Aim of the task:
Keep to one stretch of the data below, the lines from the one with "Definition format_KB (z" up to and including the one with "Definition WithLocalCounter (e", and return that stretch exactly.

Records shown:
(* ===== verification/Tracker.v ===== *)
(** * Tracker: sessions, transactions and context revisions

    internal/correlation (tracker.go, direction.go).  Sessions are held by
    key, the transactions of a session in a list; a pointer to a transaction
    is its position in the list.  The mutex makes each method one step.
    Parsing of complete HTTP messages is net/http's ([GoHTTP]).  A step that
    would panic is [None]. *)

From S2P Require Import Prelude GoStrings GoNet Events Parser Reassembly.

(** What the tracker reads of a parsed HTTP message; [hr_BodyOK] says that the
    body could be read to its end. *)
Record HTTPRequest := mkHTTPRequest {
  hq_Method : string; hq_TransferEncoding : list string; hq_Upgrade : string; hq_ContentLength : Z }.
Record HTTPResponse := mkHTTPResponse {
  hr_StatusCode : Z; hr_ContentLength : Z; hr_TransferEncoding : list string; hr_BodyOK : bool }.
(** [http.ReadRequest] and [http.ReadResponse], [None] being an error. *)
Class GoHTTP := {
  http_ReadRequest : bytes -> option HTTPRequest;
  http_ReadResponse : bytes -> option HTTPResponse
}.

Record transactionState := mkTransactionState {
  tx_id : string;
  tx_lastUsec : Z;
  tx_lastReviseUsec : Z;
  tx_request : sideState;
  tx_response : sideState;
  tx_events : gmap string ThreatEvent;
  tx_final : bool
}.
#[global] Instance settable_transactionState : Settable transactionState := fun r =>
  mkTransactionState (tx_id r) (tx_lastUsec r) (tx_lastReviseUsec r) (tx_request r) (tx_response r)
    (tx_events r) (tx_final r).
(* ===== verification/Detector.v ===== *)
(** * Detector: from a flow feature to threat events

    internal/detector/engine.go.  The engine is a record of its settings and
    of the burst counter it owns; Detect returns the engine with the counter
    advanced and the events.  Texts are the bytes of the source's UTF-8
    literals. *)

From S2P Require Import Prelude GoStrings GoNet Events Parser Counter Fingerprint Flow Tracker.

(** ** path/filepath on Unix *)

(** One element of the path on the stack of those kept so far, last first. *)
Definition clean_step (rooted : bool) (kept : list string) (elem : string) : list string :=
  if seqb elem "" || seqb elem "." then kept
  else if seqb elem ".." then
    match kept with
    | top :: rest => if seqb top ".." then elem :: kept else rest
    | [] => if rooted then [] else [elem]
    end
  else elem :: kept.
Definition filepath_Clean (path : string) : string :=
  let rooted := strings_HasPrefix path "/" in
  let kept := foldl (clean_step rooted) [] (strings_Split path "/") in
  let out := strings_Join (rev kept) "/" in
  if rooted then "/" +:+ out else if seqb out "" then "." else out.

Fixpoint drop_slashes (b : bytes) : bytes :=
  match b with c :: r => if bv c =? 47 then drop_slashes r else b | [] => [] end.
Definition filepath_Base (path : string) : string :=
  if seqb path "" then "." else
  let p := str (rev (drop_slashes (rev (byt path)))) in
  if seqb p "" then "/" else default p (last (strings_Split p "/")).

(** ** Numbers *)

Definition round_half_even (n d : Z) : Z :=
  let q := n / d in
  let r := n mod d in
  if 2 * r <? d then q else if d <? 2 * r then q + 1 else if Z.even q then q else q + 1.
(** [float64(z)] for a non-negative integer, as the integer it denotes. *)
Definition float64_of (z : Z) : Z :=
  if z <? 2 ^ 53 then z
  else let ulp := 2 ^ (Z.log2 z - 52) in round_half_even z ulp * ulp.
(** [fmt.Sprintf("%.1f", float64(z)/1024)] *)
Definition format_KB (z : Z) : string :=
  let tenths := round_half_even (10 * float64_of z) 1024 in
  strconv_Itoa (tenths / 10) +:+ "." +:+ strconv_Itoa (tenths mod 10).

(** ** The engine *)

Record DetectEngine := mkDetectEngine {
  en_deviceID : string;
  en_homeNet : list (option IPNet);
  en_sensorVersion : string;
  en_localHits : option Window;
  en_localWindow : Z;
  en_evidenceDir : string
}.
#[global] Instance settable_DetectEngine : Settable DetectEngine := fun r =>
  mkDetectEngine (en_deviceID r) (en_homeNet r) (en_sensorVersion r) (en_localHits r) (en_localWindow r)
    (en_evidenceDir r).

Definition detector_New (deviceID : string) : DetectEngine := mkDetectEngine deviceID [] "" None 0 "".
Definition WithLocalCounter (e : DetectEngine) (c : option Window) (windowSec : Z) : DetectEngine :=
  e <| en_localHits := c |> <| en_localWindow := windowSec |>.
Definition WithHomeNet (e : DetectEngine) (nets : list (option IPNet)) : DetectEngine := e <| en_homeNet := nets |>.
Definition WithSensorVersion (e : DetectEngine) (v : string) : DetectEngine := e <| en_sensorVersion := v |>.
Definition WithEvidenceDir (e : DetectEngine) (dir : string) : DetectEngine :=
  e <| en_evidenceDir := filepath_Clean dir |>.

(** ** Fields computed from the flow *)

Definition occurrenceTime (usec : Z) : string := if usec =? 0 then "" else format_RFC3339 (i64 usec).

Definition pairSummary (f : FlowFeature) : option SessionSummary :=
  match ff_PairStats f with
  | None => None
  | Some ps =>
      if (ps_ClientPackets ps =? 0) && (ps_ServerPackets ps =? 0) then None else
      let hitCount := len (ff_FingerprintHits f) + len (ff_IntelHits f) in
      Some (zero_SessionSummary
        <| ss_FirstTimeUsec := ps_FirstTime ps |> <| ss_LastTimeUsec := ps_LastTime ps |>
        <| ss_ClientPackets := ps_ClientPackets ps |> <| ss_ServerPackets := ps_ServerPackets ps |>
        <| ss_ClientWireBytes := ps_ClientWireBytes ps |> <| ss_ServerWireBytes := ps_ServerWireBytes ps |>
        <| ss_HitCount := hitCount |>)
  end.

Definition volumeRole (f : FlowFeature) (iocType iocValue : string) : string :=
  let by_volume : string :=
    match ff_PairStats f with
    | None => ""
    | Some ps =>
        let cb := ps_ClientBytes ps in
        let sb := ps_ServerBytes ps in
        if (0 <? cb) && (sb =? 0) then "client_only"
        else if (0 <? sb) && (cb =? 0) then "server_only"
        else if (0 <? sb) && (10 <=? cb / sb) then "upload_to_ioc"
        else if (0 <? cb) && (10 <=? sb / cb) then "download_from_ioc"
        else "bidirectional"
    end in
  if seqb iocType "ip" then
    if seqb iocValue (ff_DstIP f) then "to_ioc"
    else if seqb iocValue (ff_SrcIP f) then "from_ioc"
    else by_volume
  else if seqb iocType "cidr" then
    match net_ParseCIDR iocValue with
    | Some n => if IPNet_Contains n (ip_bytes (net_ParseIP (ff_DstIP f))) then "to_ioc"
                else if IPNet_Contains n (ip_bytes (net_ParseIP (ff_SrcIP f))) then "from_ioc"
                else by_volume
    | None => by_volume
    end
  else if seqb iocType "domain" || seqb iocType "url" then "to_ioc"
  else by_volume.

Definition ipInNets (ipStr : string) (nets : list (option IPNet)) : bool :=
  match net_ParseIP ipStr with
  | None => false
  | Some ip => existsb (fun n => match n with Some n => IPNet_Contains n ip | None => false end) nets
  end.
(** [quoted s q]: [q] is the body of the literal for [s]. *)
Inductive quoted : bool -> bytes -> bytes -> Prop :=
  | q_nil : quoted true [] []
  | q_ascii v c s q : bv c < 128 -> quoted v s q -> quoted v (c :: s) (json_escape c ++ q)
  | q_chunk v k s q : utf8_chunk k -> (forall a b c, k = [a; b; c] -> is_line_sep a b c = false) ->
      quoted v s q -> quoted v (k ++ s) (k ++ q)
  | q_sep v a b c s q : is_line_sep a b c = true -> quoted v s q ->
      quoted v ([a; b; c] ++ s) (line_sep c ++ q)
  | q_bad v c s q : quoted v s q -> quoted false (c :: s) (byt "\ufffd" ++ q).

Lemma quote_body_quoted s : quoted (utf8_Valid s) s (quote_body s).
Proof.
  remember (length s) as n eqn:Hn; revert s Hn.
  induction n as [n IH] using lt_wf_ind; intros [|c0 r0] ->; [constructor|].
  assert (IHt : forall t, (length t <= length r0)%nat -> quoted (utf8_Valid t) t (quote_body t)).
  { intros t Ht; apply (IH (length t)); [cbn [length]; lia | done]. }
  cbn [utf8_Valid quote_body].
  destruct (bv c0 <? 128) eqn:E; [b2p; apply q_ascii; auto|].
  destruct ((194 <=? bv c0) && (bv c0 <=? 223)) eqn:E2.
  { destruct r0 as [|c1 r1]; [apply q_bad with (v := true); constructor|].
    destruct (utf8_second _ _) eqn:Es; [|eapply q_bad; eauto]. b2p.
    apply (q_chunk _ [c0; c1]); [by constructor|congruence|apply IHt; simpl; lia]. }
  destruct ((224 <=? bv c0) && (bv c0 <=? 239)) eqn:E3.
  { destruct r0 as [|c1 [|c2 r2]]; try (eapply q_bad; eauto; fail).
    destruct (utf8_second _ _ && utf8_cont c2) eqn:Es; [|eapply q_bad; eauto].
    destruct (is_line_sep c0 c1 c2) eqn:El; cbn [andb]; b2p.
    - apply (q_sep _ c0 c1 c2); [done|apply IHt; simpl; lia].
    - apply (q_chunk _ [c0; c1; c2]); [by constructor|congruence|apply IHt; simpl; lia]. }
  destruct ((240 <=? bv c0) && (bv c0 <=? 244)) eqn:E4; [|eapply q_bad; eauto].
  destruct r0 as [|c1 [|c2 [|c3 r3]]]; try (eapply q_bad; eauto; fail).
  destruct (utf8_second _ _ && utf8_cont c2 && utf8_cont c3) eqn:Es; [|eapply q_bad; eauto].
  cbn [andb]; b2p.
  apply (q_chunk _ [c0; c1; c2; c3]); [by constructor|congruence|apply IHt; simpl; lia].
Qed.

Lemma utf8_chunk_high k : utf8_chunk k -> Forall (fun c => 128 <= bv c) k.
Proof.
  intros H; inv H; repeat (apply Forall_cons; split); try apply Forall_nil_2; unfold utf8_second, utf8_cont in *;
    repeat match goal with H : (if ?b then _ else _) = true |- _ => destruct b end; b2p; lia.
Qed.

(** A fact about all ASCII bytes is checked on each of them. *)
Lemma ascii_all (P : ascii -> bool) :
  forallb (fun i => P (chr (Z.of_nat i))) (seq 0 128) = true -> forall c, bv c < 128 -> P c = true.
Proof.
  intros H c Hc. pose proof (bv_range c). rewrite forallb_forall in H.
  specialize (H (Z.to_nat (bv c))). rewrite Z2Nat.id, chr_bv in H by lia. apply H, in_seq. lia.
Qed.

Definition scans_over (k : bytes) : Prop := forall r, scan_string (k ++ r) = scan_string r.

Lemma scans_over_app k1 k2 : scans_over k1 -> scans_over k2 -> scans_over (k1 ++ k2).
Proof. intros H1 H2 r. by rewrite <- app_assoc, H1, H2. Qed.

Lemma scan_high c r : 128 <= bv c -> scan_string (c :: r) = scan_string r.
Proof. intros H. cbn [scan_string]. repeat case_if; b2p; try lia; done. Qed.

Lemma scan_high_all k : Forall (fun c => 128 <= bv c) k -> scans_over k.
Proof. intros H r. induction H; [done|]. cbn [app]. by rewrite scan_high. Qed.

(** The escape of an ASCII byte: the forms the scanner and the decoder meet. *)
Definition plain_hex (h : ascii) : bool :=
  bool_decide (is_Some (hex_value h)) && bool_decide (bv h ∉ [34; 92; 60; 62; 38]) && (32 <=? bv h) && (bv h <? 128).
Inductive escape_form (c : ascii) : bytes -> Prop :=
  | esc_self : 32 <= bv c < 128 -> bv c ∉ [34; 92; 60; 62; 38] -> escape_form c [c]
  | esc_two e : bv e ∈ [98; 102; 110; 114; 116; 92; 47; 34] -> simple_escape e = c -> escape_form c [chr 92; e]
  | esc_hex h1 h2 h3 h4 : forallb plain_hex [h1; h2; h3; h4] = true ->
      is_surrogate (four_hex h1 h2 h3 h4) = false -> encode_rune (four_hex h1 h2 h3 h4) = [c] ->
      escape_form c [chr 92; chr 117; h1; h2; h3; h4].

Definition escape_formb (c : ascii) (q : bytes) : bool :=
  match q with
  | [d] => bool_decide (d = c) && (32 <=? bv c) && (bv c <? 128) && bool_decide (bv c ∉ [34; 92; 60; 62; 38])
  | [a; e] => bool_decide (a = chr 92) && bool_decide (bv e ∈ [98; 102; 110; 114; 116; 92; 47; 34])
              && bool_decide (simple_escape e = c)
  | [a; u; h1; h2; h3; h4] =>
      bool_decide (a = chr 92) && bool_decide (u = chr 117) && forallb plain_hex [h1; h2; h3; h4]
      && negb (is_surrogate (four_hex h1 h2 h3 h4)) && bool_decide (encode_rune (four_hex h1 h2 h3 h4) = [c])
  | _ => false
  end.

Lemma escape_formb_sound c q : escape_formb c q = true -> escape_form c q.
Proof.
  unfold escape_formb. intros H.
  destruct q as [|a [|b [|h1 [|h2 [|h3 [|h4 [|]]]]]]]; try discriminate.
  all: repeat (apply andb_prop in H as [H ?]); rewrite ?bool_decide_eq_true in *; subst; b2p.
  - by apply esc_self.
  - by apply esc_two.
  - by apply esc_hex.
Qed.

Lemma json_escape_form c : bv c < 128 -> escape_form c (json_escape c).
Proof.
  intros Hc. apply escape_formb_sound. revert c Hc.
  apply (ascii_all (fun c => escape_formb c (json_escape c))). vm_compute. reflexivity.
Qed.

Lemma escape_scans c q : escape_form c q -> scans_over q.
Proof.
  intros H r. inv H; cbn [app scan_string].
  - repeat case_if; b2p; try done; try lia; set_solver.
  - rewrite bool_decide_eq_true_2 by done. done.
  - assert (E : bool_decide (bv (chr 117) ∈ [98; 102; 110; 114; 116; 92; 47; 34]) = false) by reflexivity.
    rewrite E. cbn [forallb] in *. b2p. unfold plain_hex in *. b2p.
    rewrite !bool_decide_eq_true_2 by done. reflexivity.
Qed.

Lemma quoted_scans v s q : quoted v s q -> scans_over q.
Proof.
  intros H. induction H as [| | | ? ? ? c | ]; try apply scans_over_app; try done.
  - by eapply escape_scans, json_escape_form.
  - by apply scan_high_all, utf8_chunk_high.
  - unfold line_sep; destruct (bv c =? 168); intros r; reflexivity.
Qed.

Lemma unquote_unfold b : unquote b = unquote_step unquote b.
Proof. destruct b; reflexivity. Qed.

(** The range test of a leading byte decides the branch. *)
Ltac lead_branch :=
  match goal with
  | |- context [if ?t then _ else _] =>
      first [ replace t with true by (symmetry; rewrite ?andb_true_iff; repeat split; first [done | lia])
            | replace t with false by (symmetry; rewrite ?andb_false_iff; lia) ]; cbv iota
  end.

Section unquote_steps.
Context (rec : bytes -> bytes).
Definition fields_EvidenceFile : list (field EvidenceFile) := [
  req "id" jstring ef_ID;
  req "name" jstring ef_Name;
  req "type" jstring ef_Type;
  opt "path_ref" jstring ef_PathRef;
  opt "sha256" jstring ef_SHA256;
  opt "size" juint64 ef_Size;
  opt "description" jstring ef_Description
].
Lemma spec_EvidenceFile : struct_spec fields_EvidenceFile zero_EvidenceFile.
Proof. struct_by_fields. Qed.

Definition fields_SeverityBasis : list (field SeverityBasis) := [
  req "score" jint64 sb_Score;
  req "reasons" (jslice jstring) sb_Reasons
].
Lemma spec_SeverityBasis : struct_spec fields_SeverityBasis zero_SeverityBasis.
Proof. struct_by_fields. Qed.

Solution:
Definition format_KB (z : Z) : string :=
  let tenths := round_half_even (10 * float64_of z) 1024 in
  strconv_Itoa (tenths / 10) +:+ "." +:+ strconv_Itoa (tenths mod 10).

(** ** The engine *)

Record DetectEngine := mkDetectEngine {
  en_deviceID : string;
  en_homeNet : list (option IPNet);
  en_sensorVersion : string;
  en_localHits : option Window;
  en_localWindow : Z;
  en_evidenceDir : string
}.
#[global] Instance settable_DetectEngine : Settable DetectEngine := fun r =>
  mkDetectEngine (en_deviceID r) (en_homeNet r) (en_sensorVersion r) (en_localHits r) (en_localWindow r)
    (en_evidenceDir r).

Definition detector_New (deviceID : string) : DetectEngine := mkDetectEngine deviceID [] "" None 0 "".
Definition WithLocalCounter (e : DetectEngine) (c : option Window) (windowSec : Z) : DetectEngine :=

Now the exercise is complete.